'Proudly Fixing This Stupid Feature': Obama-Era Regulation Gets Axed by Trump Admin
In 2009, then-President Barack Obama’s Environmental Protection Agency conducted a number of studies that fundamentally changed how the country views climate change.
In fact, those 2009 environmental findings are “the legal underpinning of nearly all climate regulations under the Clean Air Act for motor vehicles,” according to The Associated Press.
More than 16 years later, President Donald Trump’s EPA is undoing much of it — and apparently, it’s at the behest of the American people.
The EPA sent shockwaves through the climate change community on Thursday when it announced that it is eliminating the “2009 Obama EPA Endangerment Finding,” according to Fox News.
The outlet reported that “The 2009 development was an EPA finding that carbon dioxide, methane, nitrous oxide and three other greenhouse gases ‘endanger the public health and welfare of current and future generations’ under the Clean Air Act — leading to a slew of new restrictions and regulations.”
One of those restrictions? Start-stop systems in vehicles.
Start-stop systems, or idle-stop, automatically shut off the engine when the vehicle comes to a complete stop — such as at traffic lights or in heavy traffic — and instantly restart it when the brake is released or the accelerator pressed.
And it’s a system that’s deeply unpopular, at least based on what EPA Administrator Lee Zeldin found while he was traveling through the country.
“As I traveled across all 50 states this past year, I heard from countless Americans who not only dislike the (motor-vehicle) start-stop feature but passionately advocated for this mechanism to be a thing of the past,” Zeldin said.
“Not only do many people find start-stop annoying, but it kills the battery of your car without any significant benefit to the environment,” he added. “The Trump EPA is proudly fixing this stupid feature at Trump Speed.”
Zeldin further argued that car manufacturers should neither be forced nor rewarded for including what he described as a “climate participation trophy” that had little bearing on the actual climate.
Meanwhile, U.S. Department of Transportation Secretary Sean Duffy touted that removing this start-stop feature will actually lower manufacturing costs, bolstering Trump’s vow to help revitalize the auto industry.
This move will bring significant wholesale changes and deregulation.
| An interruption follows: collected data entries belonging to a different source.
Definition groups_kick (gid target : list Z) : IO FakeState unit :=
  '(r, g) ← groupOf gid;
  _ ← modify (put r (with_members (filterb (λ m, negb (jeqb (mb_fp m) target)) (fg_memberList g)) g));
  emit_ (EvGroupUpdate gid).

Definition groups_setProfile (gid : list Z) (profile : GroupProfile) : IO FakeState unit :=
  '(r, g) ← groupOf gid;
  s ← get_state;
  if negb (bool_decide (roleOf s g = MrOwner)) then throw (mkErr (js "only the owner edits the group profile") (-32602))
  else if nobody_speaks profile then throw nobody_err
  else
    _ ← modify (put r (with_profile profile g));
    _ ← emit_ (EvGroupUpdate gid);
    modify (seedApplication gid).

Definition groups_pin (gid body : list Z) : IO FakeState unit :=
  '(r, g) ← groupOf gid;
  s ← get_state;
  if bool_decide (roleOf s g = MrMember) then throw (mkErr (js "only the owner and admins pin in this group") (-32602))
  else
    let n := fk_pinSeq s + 1 in
    _ ← modify (λ s, put r (with_pins (fg_pins g ++ [mkPin (js "pin-" ++ dec n) (myFp s) (fk_now s) body]) g) (set_pinSeq n s));
    emit_ (EvGroupUpdate gid).

Definition groups_unpin (gid id : list Z) : IO FakeState unit :=
  '(r, g) ← groupOf gid;
  _ ← modify (put r (with_pins (filterb (λ p, negb (jeqb (pin_id p) id)) (fg_pins g)) g));
  emit_ (EvGroupUpdate gid).

Definition GROUP_PREFIX : list Z := js "soulmirror://group?".
Definition fake_owner : GroupMember := mkMember (js "fp-owner-1122334455667788") (js "Group owner") None.
Definition joined_profile : GroupProfile :=
  let d := defaultProfile in
  mkProfile (gpf_template d) (gpf_room d) (gpf_speakHumans d) (gpf_speakAgents d) (gpf_speakWho d) (Some (js "apply")) None None None
    (gpf_agentWake d) (gpf_agentTier d) (gpf_autoPerHour d) (gpf_agentRounds d) None (Some true) None None.

Definition groups_apply (uri : list Z) : IO FakeState (list Z) :=
  me ← requireIdentity;
  if negb (startsWith uri GROUP_PREFIX) then throw (mkErr (js "not a group link") NetworkErrorCode.badCard)
  else
    let q := drop (length GROUP_PREFIX) uri in
    gid ← (match url_param q (js "gid") with Some gid => mret gid | None => fresh_gid end);
    _ ← modify (alloc gid (mkFG (url_param q (js "name") ?? js "joined group") (mb_fp fake_owner) 1
                             [fake_owner; mkMember (id_fp me) (id_name me) None] [] 0 joined_profile [] [] true));
    _ ← emit_ (EvGroupUpdate gid);
    mret gid.

Definition groups_applications (gid : list Z) : IO FakeState (list GroupApplication) :=
  '(_, g) ← groupOf gid; mret (fg_applications g).

Definition drop_application (target : list Z) (g : FakeGroup) : FakeGroup :=
  with_applications (filterb (λ a, negb (jeqb (ap_fp a) target)) (fg_applications g)) (fg_applicationSeeded g) g.

Definition groups_approve (gid target : list Z) : IO FakeState unit :=
  '(r, g) ← groupOf gid;
  match findb (λ a, jeqb (ap_fp a) target) (fg_applications g) with
  | None => throw (mkErr (js "no such application") NetworkErrorCode.notFound)
  | Some app_ =>
      _ ← modify (put r (with_members (fg_memberList g ++ [mkMember (ap_fp app_) (ap_name app_) None]) (drop_application target g)));
      emit_ (EvGroupUpdate gid)
  end.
White House press secretary Karoline Leavitt went so far as to call this decision “the largest deregulatory action in American history, and it will save the American people $1.3 trillion in crushing regulations.”
Climate activists are a bit more underwhelmed with this news than the Trump administration, perhaps unsurprisingly.
Ann Carlson, an environmental law professor at UCLA, told The Associated Press that this move would “raise more havoc” than any other action the Trump administration has taken with regard to climate policy.
Fox News added that climate change lawyers are looking forward to litigating these forthcoming changes.